Great for Computer Work, Not so Good for Gaming
Once I’ve moved past my work day and get into the evening, I want to shift over to gaming, and this is where the Amber Max lenses start to present some problems. The extreme color grading that blocks the blue light has a pretty significant impact on games, and now I can sympathize with people dealing with some form of colorblindness. Because of the warm grade, details of warmer colors and whites can get washed together and cooler colors become muddied. It also ends up making things pretty dark, so those dark scenes that are already hard to see end up even more difficult to make out. Imagine trying to play all of your games with a sepia filter laid over the top of them.
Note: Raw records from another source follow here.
Lemma normal_stored k v o : stored k o (normal k v o).
Proof.
  split; [by rewrite normal_meta|].
  destruct k; cbn; try done; try (by apply Forall2_refl_intro, webhook_stored_refl).
Qed.
Lemma normal_status_stored k v old o : stored k o (normal k v (with_status_of k old o)).
Proof.
  split; [by rewrite normal_meta, kmeta_status|].
  destruct k; cbn; try done; try (by apply Forall2_refl_intro, webhook_stored_refl).
Qed.

Section fake_laws.
#[local] Existing Instance fake_client.
#[local] Existing Instance fake_env.

Lemma fake_put_get k o w :
  fw_fail w OpGet k = None → Get k (kkey k o) (fake_put k o w) = inr o.
Proof.
  intros Hf. cbn. unfold fake_Get, fake_put, on_store. cbn. rewrite Hf.
  by rewrite store_map_same, lookup_insert_eq, decide_True.
Qed.
Lemma fake_drop_absent k key w :
  fw_fail w OpGet k = None → absent k key (fake_drop k key w).
Proof.
  intros Hf. eexists. cbn. unfold fake_Get, fake_drop, on_store. cbn. rewrite Hf.
  by rewrite store_map_same, lookup_delete_eq.
Qed.
Lemma on_store_same_but k key f w :
  (∀ m key', key' ≠ key → f m !! key' = m !! key') →
  same_but k key w (on_store (store_map k f) w).
Proof.
  intros Hf k' key' Hne. cbn. unfold fake_Get, on_store. cbn.
  destruct (decide (k = k')) as [<-|Hk]; [|by rewrite store_map_other].
  rewrite store_map_same, Hf; [done|congruence].
Qed.
Lemma fake_put_same_but k o w : same_but k (kkey k o) w (fake_put k o w).
Proof. apply on_store_same_but. intros. by rewrite lookup_insert_ne. Qed.
Lemma fake_drop_same_but k key w : same_but k key w (fake_drop k key w).
Proof. apply on_store_same_but. intros. by rewrite lookup_delete_ne. Qed.

Lemma fake_Get_inv k key w o :
  fake_Get k key w = inr o →
  fw_fail w OpGet k = None ∧ fw_store w k !! key = Some o ∧ kkey k o = key.
Proof. unfold fake_Get. intros. repeat case_match; simplify_eq; auto. Qed.

(** What a write leaves. *)
Lemma fake_write_spec k o w o' w' :
  fake_write k o w = (o', w') →
  (∃ v, o' = normal k v o) ∧ same_but k (kkey k o) w w' ∧ fw_clock w' = fw_clock w ∧
  fw_env w' = fw_env w ∧ (fw_fail w OpGet k = None → Get k (kkey k o) w' = inr o').
Proof.
  assert (∀ v, normal k v o = o' ∧ fake_put k (normal k v o) w = w' →
    (∃ v, o' = normal k v o) ∧ same_but k (kkey k o) w w' ∧ fw_clock w' = fw_clock w ∧
    fw_env w' = fw_env w ∧ (fw_fail w OpGet k = None → Get k (kkey k o) w' = inr o')) as Hput.
  { intros v [<- <-]. rewrite <-(normal_key k v o).
    split_and!; [by eexists|apply fake_put_same_but|done|done|apply fake_put_get]. }
  unfold fake_write. destruct (fake_Get k (kkey k o) w) as [e|old] eqn:Hg.
  { intros [= <- <-]. by eapply Hput. }
  case_decide as Heq; intros Hw; [|injection Hw as <- <-; by eapply Hput].
  injection Hw as <- <-. by split_and!; [eexists|..].
Qed.
Lemma fake_write_frame k o w : same_but k (kkey k o) w (fake_write k o w).2.
Proof. destruct (fake_write k o w) eqn:Hw. by apply fake_write_spec in Hw as (_ & ? & _). Qed.
Lemma fake_write_clock k o w : fw_clock (fake_write k o w).2 = fw_clock w.
Proof. destruct (fake_write k o w) eqn:Hw. by apply fake_write_spec in Hw as (_ & _ & ? & _). Qed.
Lemma fake_write_env k o w : fw_env (fake_write k o w).2 = fw_env w.
Proof. destruct (fake_write k o w) eqn:Hw. by apply fake_write_spec in Hw as (_ & _ & _ & ? & _). Qed.
(** A write of what the server has changes nothing. *)
Lemma fake_write_again k o w o' v :
  Get k (kkey k o) w = inr o' → o' = normal k v o → fake_write k o w = (o', w).
Proof.
  intros Hg Ho'. cbn in Hg. unfold fake_write. rewrite Hg, decide_True; [done|].
  by rewrite Ho', normal_meta.
Qed.

Lemma fake_List_spec k opts w l o :
  fake_List k opts w = inr l →
  o ∈ l ↔ ∃ key, fake_Get k key w = inr o ∧ list_matches k opts o.
Proof.
  unfold fake_List. destruct (fw_fail w OpList k); [done|].
  destruct (fw_fail w OpGet k) eqn:Hf; [done|]. intros [= <-].
  rewrite list_elem_of_filter, list_elem_of_fmap. split.
  - intros (Hm & [key o1] & -> & Hin). simpl in *.
    apply list_elem_of_filter in Hin as [Hk Hin%elem_of_map_to_list].
    exists key. split; [|done]. unfold fake_Get. rewrite Hf, Hin. by rewrite decide_True.
  - intros (key & (_ & Hs & Hk)%fake_Get_inv & Hm). split; [done|].
    exists (key, o). split; [done|]. apply list_elem_of_filter. split; [done|].
    by apply elem_of_map_to_list.
Qed.

Lemma fake_Update_ok k o w o' w' :
  fake_Update k o w = (inr o', w') →
  stored k o o' ∧ same_but k (kkey k o) w w' ∧
  (Get k (kkey k o) w' = inr o' ∨
   om_Finalizers (kmeta k o) = [] ∧ absent k (kkey k o) w' ∧
   ∃ old, Get k (kkey k o) w = inr old ∧ om_DeletionTimestamp (kmeta k old) ≠ None).
Proof.
  unfold fake_Update. destruct (fw_fail w OpUpdate k); [done|].
  destruct (fake_Get k (kkey k o) w) as [|old] eqn:Hg; [done|].
  pose proof Hg as Hold. apply fake_Get_inv in Hg as (Hf & _ & _).
  assert (∀ r, answer (fake_write k (with_status_of k old o) w) = (r, w') → r = inr o' →
    stored k o o' ∧ same_but k (kkey k o) w w' ∧ Get k (kkey k o) w' = inr o') as Hwrite.
  { intros r Hw ->. destruct (fake_write _ _ w) as [o1 w1] eqn:Hw1. injection Hw as -> ->.
    apply fake_write_spec in Hw1 as ([v ->] & Hs & _ & _ & Hget). rewrite status_key in *.
    split_and!; [apply normal_status_stored|done|auto]. }
  destruct (om_DeletionTimestamp (kmeta k old)) eqn:Hdel, (om_Finalizers (kmeta k o)) eqn:Hfin;
    intros Hrun; try (destruct (Hwrite _ Hrun eq_refl) as (? & ? & ?); by auto).
  injection Hrun as <- <-.
  split_and!; [apply normal_status_stored|apply fake_drop_same_but|]. right.
  split_and!; [done|by apply fake_drop_absent|]. exists old. split; [done|congruence].
Qed.

Lemma fake_StatusUpdate_inv k o w o' w' :
  fake_StatusUpdate k o w = (inr o', w') →
  has_status k = true ∧ ∃ old v, Get k (kkey k o) w = inr old ∧ o' = normal k v (with_status_of k o old) ∧
    same_but k (kkey k o) w w' ∧ Get k (kkey k o) w' = inr o'.
Proof.
  unfold fake_StatusUpdate. destruct (fw_fail w OpStatus k); [done|].
  destruct (fake_Get k (kkey k o) w) as [|old] eqn:Hg; [done|].
  destruct (has_status k) eqn:Hk; cbn [negb]; [|done].
  intros Hw. destruct (fake_write _ _ w) as [o1 w1] eqn:Hw1. injection Hw as -> ->.
  apply fake_write_spec in Hw1 as ([v ->] & Hs & _ & _ & Hget). rewrite status_key in *.
  pose proof (fake_Get_inv _ _ _ _ Hg) as (Hf & _ & Hold). rewrite Hold in *.
  split; [done|]. exists old, v. auto.
Qed.
Lemma fake_StatusUpdate_ok k o w o' w' :
  fake_StatusUpdate k o w = (inr o', w') →
  status_stored k o o' ∧ same_but k (kkey k o) w w' ∧ Get k (kkey k o) w' = inr o'.
Proof.
  intros (_ & old & v & _ & -> & ? & ?)%fake_StatusUpdate_inv. split_and!; [by destruct k|done|done].
Qed.

Lemma fake_Patch_ok k orig o w o' w' :
  fake_Patch k orig o w = (inr o', w') →
  stored k o o' ∧ same_but k (kkey k o) w w' ∧ Get k (kkey k o) w' = inr o'.
Proof.
  unfold fake_Patch. destruct (fw_fail w OpPatch k); [done|].
  destruct (fw_fail w OpGet k) eqn:Hf; [done|]. intros Hw.
  destruct (fake_write _ _ w) as [o1 w1] eqn:Hw1. injection Hw as -> ->.
  apply fake_write_spec in Hw1 as ([v ->] & Hs & _ & _ & Hget).
  split_and!; [apply normal_stored|done|auto].
Qed.

Lemma fake_marked k t (old : KObj k) :
  marked k old (kset_meta k (om_set_DeletionTimestamp (Some t) (kmeta k old)) old).
Proof.
  split; [by rewrite kmeta_set|]. split; [|by destruct k]. intros x [Hm Hc].
  split; [by rewrite kmeta_set|by destruct k].
Qed.

Lemma fake_Delete_ok k o w w' :
  fake_Delete k o w = (inr tt, w') →
  same_but k (kkey k o) w w' ∧
  ∃ old, Get k (kkey k o) w = inr old ∧
    (om_Finalizers (kmeta k old) = [] ∧ absent k (kkey k o) w' ∨
     ∃ o', Get k (kkey k o) w' = inr o' ∧ marked k old o').
Proof.
  unfold fake_Delete. destruct (delete_failure k w); [done|].
  destruct (fake_Get k (kkey k o) w) as [|old] eqn:Hg; [done|].
  pose proof Hg as Hold. apply fake_Get_inv in Hg as (Hf & _ & Hk).
  set (m := kset_meta k (om_set_DeletionTimestamp (Some (fw_clock w)) (kmeta k old)) old).
  assert (kkey k m = kkey k o) as Hkm by (unfold m, kkey in *; by rewrite kmeta_set).
  destruct (om_DeletionTimestamp (kmeta k old)) eqn:Hdel.
  { intros [= <-]. split; [done|]. exists old. split; [done|]. right. exists old.
    split; [done|]. split; [congruence|done]. }
  intros Hrun. case_match eqn:Hfin; injection Hrun as <-.
  - split; [apply fake_drop_same_but|]. exists old. split; [done|]. left.
    split; [done|by apply fake_drop_absent].
  - rewrite <-Hkm. split; [apply fake_put_same_but|]. exists old. rewrite Hkm at 1.
    split; [done|]. right. exists m. split; [by apply fake_put_get|apply fake_marked].
Qed.

Lemma fake_Update_removes k o w old o' w' :
  fake_Update k o w = (inr o', w') → om_Finalizers (kmeta k o) = [] →
  fake_Get k (kkey k o) w = inr old → om_DeletionTimestamp (kmeta k old) ≠ None →
  absent k (kkey k o) w'.
Proof.
  unfold fake_Update. destruct (fw_fail w OpUpdate k); [done|].
  intros Hrun Hfin Hg Hdel. rewrite Hg, Hfin in Hrun.
  apply fake_Get_inv in Hg as (Hf & _ & _).
  destruct (om_DeletionTimestamp (kmeta k old)); [|done]. injection Hrun as _ <-.
  by apply fake_drop_absent.
Qed.

Lemma fake_Delete_notfound k o w e w' :
  fake_Delete k o w = (inl e, w') → IsNotFound e = true →
  same_objects w w' ∧ absent k (kkey k o) w'.
Proof.
  unfold fake_Delete, delete_failure. intros Hrun Hnf.
  destruct (fw_fail w OpDelete k) as [e'|]; [destruct (IsNotFound e') eqn:He'|];
    try (injection Hrun as -> ->; congruence);
    (destruct (fake_Get k (kkey k o) w) as [e1|old] eqn:Hg;
     [injection Hrun as -> <-; split; [done|by exists e]|by repeat case_match]).
Qed.

Lemma fake_finish_inv k key f base w o' w' :
  fake_finish k key f base w = (Ok o', w') →
  ∃ o w1, f base w = (Ok o, w1) ∧ kkey k o = key ∧ stored k o o' ∧ (∃ v, o' = normal k v o) ∧
    Get k key w' = inr o' ∧ same_but k key w1 w'.
Proof.
  unfold fake_finish. destruct (f base w) as [[o|e|x|c] w1]; try done.
  destruct (fw_fail w1 OpCreate k); [done|].
  destruct (fw_fail w1 OpGet k) eqn:Hf; [done|].
  case_bool_decide as Hk; [|done]. intros Hw%call_Ok_inv.
  destruct (fake_write _ _ w1) as [o1 w2] eqn:Hw1. injection Hw as -> ->.
  apply fake_write_spec in Hw1 as ([v ->] & Hs & _ & _ & Hget). subst key. exists o, w1.
  split_and!; [done|done|apply normal_stored|by exists v|auto|done].
Qed.
Lemma fake_CreateOrPatch_inv k init f w o' w' :
  fake_CreateOrPatch k init f w = (Ok o', w') →
  ∃ base o w1,
    (Get k (kkey k init) w = inr base ∨ absent k (kkey k init) w ∧ base = init) ∧
    f base w = (Ok o, w1) ∧ kkey k o = kkey k init ∧ stored k o o' ∧
    (∃ v, o' = normal k v o) ∧
    Get k (kkey k init) w' = inr o' ∧ same_but k (kkey k init) w1 w'.
Proof.
  unfold fake_CreateOrPatch. destruct (fake_Get k (kkey k init) w) as [e|base] eqn:Hg.
  - destruct (IsNotFound e) eqn:He; [|done]. intros (o & w1 & Ho)%fake_finish_inv.
    exists init, o, w1. split; [|done]. right. split; [|done]. by exists e.
  - intros (o & w1 & Ho)%fake_finish_inv. exists base, o, w1. split; [by left|done].
Qed.
Lemma fake_CreateOrPatch_ok k init f w o' w' :
  fake_CreateOrPatch k init f w = (Ok o', w') →
  ∃ base o w1,
    (Get k (kkey k init) w = inr base ∨ absent k (kkey k init) w ∧ base = init) ∧
    f base w = (Ok o, w1) ∧ kkey k o = kkey k init ∧ stored k o o' ∧
    Get k (kkey k init) w' = inr o' ∧ same_but k (kkey k init) w1 w'.
Proof.
  intros (base & o & w1 & Hb & Hf & Hk & Hst & _ & Hget & Hs)%fake_CreateOrPatch_inv.
  by exists base, o, w1.
Qed.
The impact is mostly felt in games that require quick thinking, movements, and high hand-eye coordination. Trying to quickly separate an enemy from the background to land a clean headshot becomes a difficult task. Trying to quickly assess edges and environmental objects in a platformer is harder than it should be. For relatively slower and more relaxed games, the Amber Max lenses didn’t impact gameplay directly, but the sepia color grading still means you’re not seeing the visuals as intended by the developer. I also don’t really like using these lenses in a dark environment. It’s like wearing sunglasses inside.
For me, the GUNNAR Amber Max Intercept glasses work out great, because I can use them during my work day for tasks where color clarity doesn’t matter. The duration of my workday gets that nice 98% blue light protection, and then I move to using a pair of the traditional Amber lens frames that I have for gaming in the evenings and on weekends. Depending on your need and ability to get multiple pairs of GUNNAR glasses, the Amber Max lenses fall into a specialty category that won’t apply to everyone. As a power user looking at screens for 90% of my waking hours, having the option to block as much blue light as possible is great, but I wouldn’t recommend them for general use unless you don’t mind a sepia-toned world and a significant handicap in your gaming.
Right now, the Amber Max lenses are only available with the Intercept frames, so if you’re going for maximum protection from blue light, you don’t really have a lot of options to work with. As an added option, they provide a great supplement to GUNNAR’s other lenses. As a primary solution for blue light protection and eye strain, however, GUNNAR Amber Max lenses have too many caveats. If you need something for general computer work during the day, you can’t get better, but you’ll want to stay away from Amber Max when it comes to gaming.